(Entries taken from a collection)

***

Lemma min_backlog_priority_spec db t id :
  db.(tasks) !! id = Some t → t.(t_status) = value TaskStatus.BACKLOG →
  ∃ m, min_backlog_priority db = Some m ∧ m ≤ t.(t_priority).
Proof.
  intros Ht Hst. unfold min_backlog_priority.
  set (l := filter _ _). assert (t ∈ l) as Hin.
  { apply list_elem_of_filter. split; [done|]. apply list_elem_of_fmap.
    exists (id, t). split; [done|]. by apply elem_of_map_to_list. }
  clearbody l. induction l as [|u l IH]; [by apply elem_of_nil in Hin|]. cbn.
  apply elem_of_cons in Hin as [<-|Hin].
  - eexists. split; [done|]. destruct (foldr _ _ l); lia.
  - destruct (IH Hin) as (m & -> & ?). eexists. split; [done|]. lia.
Qed.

***

**TASK GOAL**
From the line containing "- eexists. split;" down to the last line of the data, transcribe every line exactly; nothing else should appear.

**ANSWER TO THIS PROBLEM**
  - eexists. split; [done|]. destruct (foldr _ _ l); lia.
  - destruct (IH Hin) as (m & -> & ?). eexists. split; [done|]. lia.
Qed.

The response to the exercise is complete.